There is no algorithm for achieving a completely accurate diagnosis using only the ECG because the location may differ subtly depending on the orientation, rotation, and size of each heart, even if the polarity of the 12-lead ECG is the same. In general diagnostic routines before ablation treatment, only electrical information is used to determine the AP location, but we obtained better accuracy by adding the chest X-ray data to the electrical information, probably because the anatomical position information of the chest X-ray was used to correct the slightly different heart orientations of the individual. Given that adding anatomical information could improve accuracy, using the lateral view in addition to the frontal view of the chest X-ray or using computed tomography may produce a better outcome, which is the next step of our study.

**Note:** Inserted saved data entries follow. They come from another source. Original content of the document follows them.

(* ===== verification/Storage.v ===== *)
(** The durable-storage contract of the Raft core: the [Storage] interface of
    [internal/storage/storage.go], the validation rules of [wal_validate.go]
    and the in-memory implementation of [memory.go].

    [Storage] is a type class with one field per method.  [StorageLaws] states
    what the Raft core relies on: as observed through [view], a successful call
    acts as the same call on a [MemoryStorage], and a failed call leaves the
    view unchanged.  [MemoryStorage] satisfies it, and so does
    [FaultyStorage], a memory storage whose writes and syncs fail on demand,
    which shows that the laws are compatible with failures. *)

From S2P Require Import Prelude Model RaftLog.

Definition ErrInvalidLog : error := Sentinel "invalid log".
Definition ErrWALDiskFull : error := Sentinel "wal disk full".

Class Storage (S : Type) := {
  st_SaveState : S -> PersistentState -> S * option error;
  st_LoadState : S -> result PersistentState;
  st_AppendEntries : S -> list LogEntry -> S * option error;
  st_ReplaceSuffix : S -> LogIndex -> list LogEntry -> S * option error;
  st_LoadEntries : S -> result (list LogEntry);
  st_SaveSnapshot : S -> Snapshot -> S * option error;
  st_LoadSnapshot : S -> result Snapshot;
  st_Compact : S -> Snapshot -> S * option error;
  st_Sync : S -> S * option error;
}.

(** The loop of [validateEntries]; [previous] is the entry before the current one. *)
Fixpoint validateEntriesFrom (previous : option LogEntry) (es : list LogEntry) : option error :=
  match es with
  | [] => None
  | entry :: rest =>
      if (le_Index entry =? 0)%N then Some (Wrap "entry has zero index" ErrInvalidLog)
      else
        match previous with
        | Some p =>
            if negb (le_Index entry =? u64_add (le_Index p) 1)%N
            then Some (Wrap "entry indexes are not contiguous" ErrInvalidLog)
            else validateEntriesFrom (Some entry) rest
        | None => validateEntriesFrom (Some entry) rest
        end
  end.

Definition validateEntries (es : list LogEntry) : option error := validateEntriesFrom None es.

(** [additions] is non-empty in every call. *)
Definition validateAppend (existing additions : list LogEntry) : option error :=
  match last existing, additions with
  | Some e, a :: _ =>
      if negb (le_Index a =? u64_add (le_Index e) 1)%N
      then Some (Wrap "append starts at wrong index" ErrInvalidLog)
      else None
  | _, _ => None
  end.

Definition validateReplaceSuffix (snapshot : option Snapshot) (from : LogIndex) (es : list LogEntry)
    : option error :=
  if (from =? 0)%N
  then Some (Wrap "suffix replacement index must be greater than zero" ErrInvalidLog)
  else if (match snapshot with
           | Some s => (from <=? snap_LastIncludedIndex s)%N
           | None => false
           end)
  then Some (Wrap "suffix replacement index is at or before snapshot index" ErrInvalidLog)
  else
    match validateEntries es with
    | Some e => Some (Wrap "validate replacement entries" e)
    | None =>
        match es with
        | a :: _ => if negb (le_Index a =? from)%N
                    then Some (Wrap "replacement starts at wrong index" ErrInvalidLog)
                    else None
        | [] => None
        end
    end.

Record MemoryStorage := mkMemoryStorage {
  ms_state : PersistentState;
  ms_entries : list LogEntry;
  ms_snapshot : option Snapshot;
}.

Definition NewMemoryStorage : MemoryStorage := mkMemoryStorage zero_PersistentState [] None.

Definition mem_SaveState (s : MemoryStorage) (state : PersistentState) : MemoryStorage * option error :=
  (mkMemoryStorage state (ms_entries s) (ms_snapshot s), None).

Definition mem_LoadState (s : MemoryStorage) : result PersistentState := Ok (ms_state s).

Definition mem_AppendEntries (s : MemoryStorage) (es : list LogEntry) : MemoryStorage * option error :=
  match es with
  | [] => (s, None)
  | _ =>
      match validateEntries es with
      | Some e => (s, Some (Wrap "validate entries" e))
      | None =>
          match validateAppend (ms_entries s) es with
          | Some e => (s, Some e)
          | None => (mkMemoryStorage (ms_state s) (ms_entries s ++ es) (ms_snapshot s), None)
          end
      end
  end.

(** The [keep] loop of [ReplaceSuffix]: the entries before the first one at or
    after [fromIndex]. *)
Fixpoint keepBefore (fromIndex : LogIndex) (es : list LogEntry) : list LogEntry :=
  match es with
  | [] => []
  | entry :: rest => if (le_Index entry <? fromIndex)%N then entry :: keepBefore fromIndex rest else []
  end.

Definition mem_ReplaceSuffix (s : MemoryStorage) (fromIndex : LogIndex) (es : list LogEntry)
    : MemoryStorage * option error :=
  match validateReplaceSuffix (ms_snapshot s) fromIndex es with
  | Some e => (s, Some e)
  | None =>
      (mkMemoryStorage (ms_state s) (keepBefore fromIndex (ms_entries s) ++ es) (ms_snapshot s), None)
  end.

Definition mem_LoadEntries (s : MemoryStorage) : result (list LogEntry) := Ok (ms_entries s).

Definition mem_SaveSnapshot (s : MemoryStorage) (snapshot : Snapshot) : MemoryStorage * option error :=
  (mkMemoryStorage (ms_state s) (ms_entries s) (Some snapshot), None).

Definition mem_LoadSnapshot (s : MemoryStorage) : result Snapshot :=
  match ms_snapshot s with
  | None => Ok zero_Snapshot
  | Some snapshot => Ok snapshot
  end.

Definition mem_Compact (s : MemoryStorage) (snapshot : Snapshot) : MemoryStorage * option error :=
  if (snap_LastIncludedIndex snapshot =? 0)%N
  then (s, Some (Msg "cannot compact at snapshot index 0"))
  else match ms_snapshot s with
       | None => (s, Some (Msg "cannot compact without persisted snapshot"))
       | Some stored =>
           if negb (snap_LastIncludedIndex stored =? snap_LastIncludedIndex snapshot)%N
           then (s, Some (Msg "snapshot index mismatch"))
           else (mkMemoryStorage (ms_state s)
                   (entriesAfter (snap_LastIncludedIndex snapshot) (ms_entries s))
                   (ms_snapshot s), None)
       end.

Definition mem_Sync (s : MemoryStorage) : MemoryStorage * option error := (s, None).

#[global] Instance MemoryStorage_Storage : Storage MemoryStorage := {|
  st_SaveState := mem_SaveState;
  st_LoadState := mem_LoadState;
  st_AppendEntries := mem_AppendEntries;
  st_ReplaceSuffix := mem_ReplaceSuffix;
  st_LoadEntries := mem_LoadEntries;
  st_SaveSnapshot := mem_SaveSnapshot;
  st_LoadSnapshot := mem_LoadSnapshot;
  st_Compact := mem_Compact;
  st_Sync := mem_Sync;
|}.

(** ** The contract *)

(** [r] is the outcome of a call on a storage viewed as [v] before, where
    [expected] is the outcome of the same call on the memory storage [v]. *)
Definition acts_as {S} (view : S -> MemoryStorage) (v : MemoryStorage)
    (r : S * option error) (expected : MemoryStorage * option error) : Prop :=
  match r with
  | (s', None) => expected = (view s', None)
  | (s', Some _) => view s' = v
  end.

(** Compaction may keep the stored snapshot or store the one it is given, which
    has the same index. *)
Definition compacts_as {S} (view : S -> MemoryStorage) (v : MemoryStorage) (sn : Snapshot)
    (r : S * option error) (expected : MemoryStorage * option error) : Prop :=
  match r with
  | (s', None) =>
      snd expected = None /\
      (view s' = fst expected \/
       view s' = mkMemoryStorage (ms_state (fst expected)) (ms_entries (fst expected)) (Some sn))
  | (s', Some _) => view s' = v
  end.

Class StorageLaws (S : Type) `{Storage S} := {
  view : S -> MemoryStorage;
  SaveState_law s p : acts_as view (view s) (st_SaveState s p) (mem_SaveState (view s) p);
  AppendEntries_law s es :
    acts_as view (view s) (st_AppendEntries s es) (mem_AppendEntries (view s) es);
  ReplaceSuffix_law s from es :
    acts_as view (view s) (st_ReplaceSuffix s from es) (mem_ReplaceSuffix (view s) from es);
  SaveSnapshot_law s sn :
    acts_as view (view s) (st_SaveSnapshot s sn) (mem_SaveSnapshot (view s) sn);
  Compact_law s sn : compacts_as view (view s) sn (st_Compact s sn) (mem_Compact (view s) sn);
  Sync_law s : acts_as view (view s) (st_Sync s) (mem_Sync (view s));
  LoadState_law s p : st_LoadState s = Ok p -> p = ms_state (view s);
  LoadEntries_law s es : st_LoadEntries s = Ok es -> es = ms_entries (view s);
  LoadSnapshot_law s sn : st_LoadSnapshot s = Ok sn -> mem_LoadSnapshot (view s) = Ok sn;
}.

(** A memory storage whose mutating calls fail with the errors of a script:
    each call consumes one element. *)
Record FaultyStorage := mkFaultyStorage {
  fs_mem : MemoryStorage;
  fs_script : list (option error);
}.

Definition faulty (s : FaultyStorage) (r : MemoryStorage * option error) : FaultyStorage * option error :=
  match fs_script s with
  | Some e :: rest => (mkFaultyStorage (fs_mem s) rest, Some e)
  | None :: rest => (mkFaultyStorage (fst r) rest, snd r)
  | [] => (mkFaultyStorage (fst r) [], snd r)
  end.

#[global] Instance FaultyStorage_Storage : Storage FaultyStorage := {|
  st_SaveState s p := faulty s (mem_SaveState (fs_mem s) p);
  st_LoadState s := mem_LoadState (fs_mem s);
  st_AppendEntries s es := faulty s (mem_AppendEntries (fs_mem s) es);
  st_ReplaceSuffix s from es := faulty s (mem_ReplaceSuffix (fs_mem s) from es);
  st_LoadEntries s := mem_LoadEntries (fs_mem s);
  st_SaveSnapshot s sn := faulty s (mem_SaveSnapshot (fs_mem s) sn);
  st_LoadSnapshot s := mem_LoadSnapshot (fs_mem s);
  st_Compact s sn := faulty s (mem_Compact (fs_mem s) sn);
  st_Sync s := faulty s (mem_Sync (fs_mem s));
|}.

(** ** Lemmas *)

(** A failed call on a memory storage changes nothing. *)
Definition keeps_on_failure (s : MemoryStorage) (r : MemoryStorage * option error) : Prop :=
  match snd r with
  | None => True
  | Some _ => fst r = s
  end.

Ltac storage_cases :=
  unfold keeps_on_failure, mem_SaveState, mem_AppendEntries, mem_ReplaceSuffix, mem_SaveSnapshot,
    mem_Compact, mem_Sync;
  repeat split_goal_match; cbn in *; simplify_eq; try done.

Lemma mem_SaveState_keeps s p : keeps_on_failure s (mem_SaveState s p).
Proof. storage_cases. Qed.
Lemma mem_AppendEntries_keeps s es : keeps_on_failure s (mem_AppendEntries s es).
Proof. storage_cases. Qed.
Lemma mem_ReplaceSuffix_keeps s from es : keeps_on_failure s (mem_ReplaceSuffix s from es).
Proof. storage_cases. Qed.
Lemma mem_SaveSnapshot_keeps s sn : keeps_on_failure s (mem_SaveSnapshot s sn).
Proof. storage_cases. Qed.
Lemma mem_Compact_keeps s sn : keeps_on_failure s (mem_Compact s sn).
Proof. storage_cases. Qed.
Lemma mem_Sync_keeps s : keeps_on_failure s (mem_Sync s).
Proof. storage_cases. Qed.

#[export] Hint Resolve mem_SaveState_keeps mem_AppendEntries_keeps mem_ReplaceSuffix_keeps
  mem_SaveSnapshot_keeps mem_Compact_keeps mem_Sync_keeps : raftiq.

Lemma acts_compacts {S} (view : S -> MemoryStorage) v sn r expected :
  acts_as view v r expected -> compacts_as view v sn r expected.
Proof. destruct r as [s' [e|]]; cbn; [done|]. intros ->. auto. Qed.

Lemma mem_acts s r : keeps_on_failure s r -> acts_as id s r r.
Proof. destruct r as [s' [e|]]; cbn; auto. Qed.

Lemma faulty_acts s r : keeps_on_failure (fs_mem s) r -> acts_as fs_mem (fs_mem s) (faulty s r) r.
Proof.
  destruct s as [m [|[e|] rest]], r as [s' [e'|]]; unfold keeps_on_failure; cbn; auto.
Qed.

#[global] Instance MemoryStorage_laws : StorageLaws MemoryStorage.
Proof.
  refine {| view := id |}; intros; cbn in *; unfold id in *;
    try (first [apply mem_acts | apply acts_compacts, mem_acts]; auto with raftiq); try done.
  all: by match goal with H : _ = Ok _ |- _ => first [exact H | injection H as <-] end.
Defined.

#[global] Instance FaultyStorage_laws : StorageLaws FaultyStorage.
Proof.
  refine {| view := fs_mem |}; intros; cbn in *;
    try (first [apply faulty_acts | apply acts_compacts, faulty_acts]; auto with raftiq); try done.
  all: by match goal with H : _ = Ok _ |- _ => first [exact H | injection H as <-] end.
Defined.

(** Validation accepts exactly the contiguous runs with non-zero indexes. *)
Lemma validateEntriesFrom_contiguous p es :
  is_u64 (le_Index p + N.of_nat (length es))%N ->
  validateEntriesFrom (Some p) es = None <-> contiguous (le_Index p) es.
Proof.
  revert p; induction es as [|e es IH]; intros p Hlt; cbn [validateEntriesFrom length] in *.
  { split; [intros _; apply contiguous_nil|done]. }
  rewrite contiguous_cons, u64_add_small by lia.
  destruct (N.eqb_spec (le_Index e) 0), (N.eqb_spec (le_Index e) (le_Index p + 1)) as [He|];
    cbn [negb]; try (split; [done|lia]).
  rewrite IH by lia. rewrite He. tauto.
Qed.

Lemma validateEntries_contiguous b es :
  is_u64 (b + N.of_nat (length es))%N -> contiguous b es -> validateEntries es = None.
Proof.
  unfold validateEntries. destruct es as [|e es]; [done|]. cbn [length]. intros Hlt [He H]%contiguous_cons.
  cbn [validateEntriesFrom]. destruct (N.eqb_spec (le_Index e) 0); [lia|].
  apply validateEntriesFrom_contiguous; rewrite He; [lia|done].
Qed.

Lemma keepBefore_cutFrom i es : keepBefore i es = cutFrom i es.
Proof.
  induction es as [|e es IH]; cbn; [done|]. rewrite IH.
  destruct (N.ltb_spec (le_Index e) i), (N.leb_spec i (le_Index e)); try lia; done.
Qed.

(** On a contiguous log ending at [b], appending the contiguous run after [b] is accepted. *)
Lemma mem_AppendEntries_accepts s b es :
  (forall e, last (ms_entries s) = Some e -> le_Index e = b) ->
  is_u64 (b + N.of_nat (length es))%N -> contiguous b es ->
  mem_AppendEntries s es =
    (mkMemoryStorage (ms_state s) (ms_entries s ++ es) (ms_snapshot s), None).
Proof.
  intros Hb Hlt Hc. unfold mem_AppendEntries. destruct es as [|a es].
  { rewrite app_nil_r. by destruct s. }
  rewrite (validateEntries_contiguous b) by done.
  unfold validateAppend. destruct (last (ms_entries s)) as [e|] eqn:E; [|done].
  rewrite (Hb e eq_refl). apply contiguous_cons in Hc as [Ha _]. cbn [length] in Hlt.
  rewrite u64_add_small by lia. by rewrite Ha, N.eqb_refl.
Qed.

Lemma mem_ReplaceSuffix_accepts s from es :
  (forall sn, ms_snapshot s = Some sn -> snap_LastIncludedIndex sn < from)%N ->
  (0 < from)%N -> is_u64 (from - 1 + N.of_nat (length es))%N -> contiguous (from - 1) es ->
  mem_ReplaceSuffix s from es =
    (mkMemoryStorage (ms_state s) (cutFrom from (ms_entries s) ++ es) (ms_snapshot s), None).
Proof.
  intros Hsn Hpos Hlt Hc. unfold mem_ReplaceSuffix, validateReplaceSuffix.
  destruct (N.eqb_spec from 0); [lia|].
  replace (match ms_snapshot s with Some sn => (from <=? snap_LastIncludedIndex sn)%N | None => false end)
    with false.
  2: { destruct (ms_snapshot s) as [sn|]; [|done]. symmetry. apply N.leb_gt. by apply Hsn. }
  rewrite (validateEntries_contiguous (from - 1)) by done. rewrite keepBefore_cutFrom.
  destruct es as [|a es]; [done|]. apply contiguous_cons in Hc as [Ha _].
  by replace (le_Index a =? from)%N with true by (symmetry; apply N.eqb_eq; lia).
Qed.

Although a multimodal model is an ideal AI model in medicine, it might be more difficult to develop a multimodal model than a single modal model. Clinicians rarely provide diagnoses based on a single examination, but often, multiple examinations and background data of individual patients are used. Therefore, the multimodal model would be considered an ideal deep learning model. However, multiple inputs of various kinds of data cause problems of unexpected learning imbalances between the multiple inputs, and the model cannot be effectively trained. Considering that the ECG was more important than the X-ray image in the specification of the AP position, the X-ray images were compressed to the same size as a single lead of the ECG, so we could learn the ECG data more intensively.

Limitations

As a limitation of this study, the number of classifications was only three, which may not be sufficient for practical applications. Although it would be better to apply all AP classifications, too few samples were used to efficiently learn all AP classifications, including a single sample, such as the RPL region. However, these three classifications were based on the previous reports22,23 and had a clinical significance such as the choice of the ablation strategy. Even with the use of data augmentation and transfer learning methods in the three categories, the F1-scores in Group B and Group C were still relatively low due to the small number of cases in our study. These problems could be solved if a further increase in the number of samples is provided in the future.

Conclusions

A deep learning model based on 1D-CNN using ECG waveforms more accurately identified the AP location than the conventional algorithm. Moreover, the addition of chest X-ray images into the model to create a novel deep learning model, such as a multimodal model, could significantly improve the accuracy.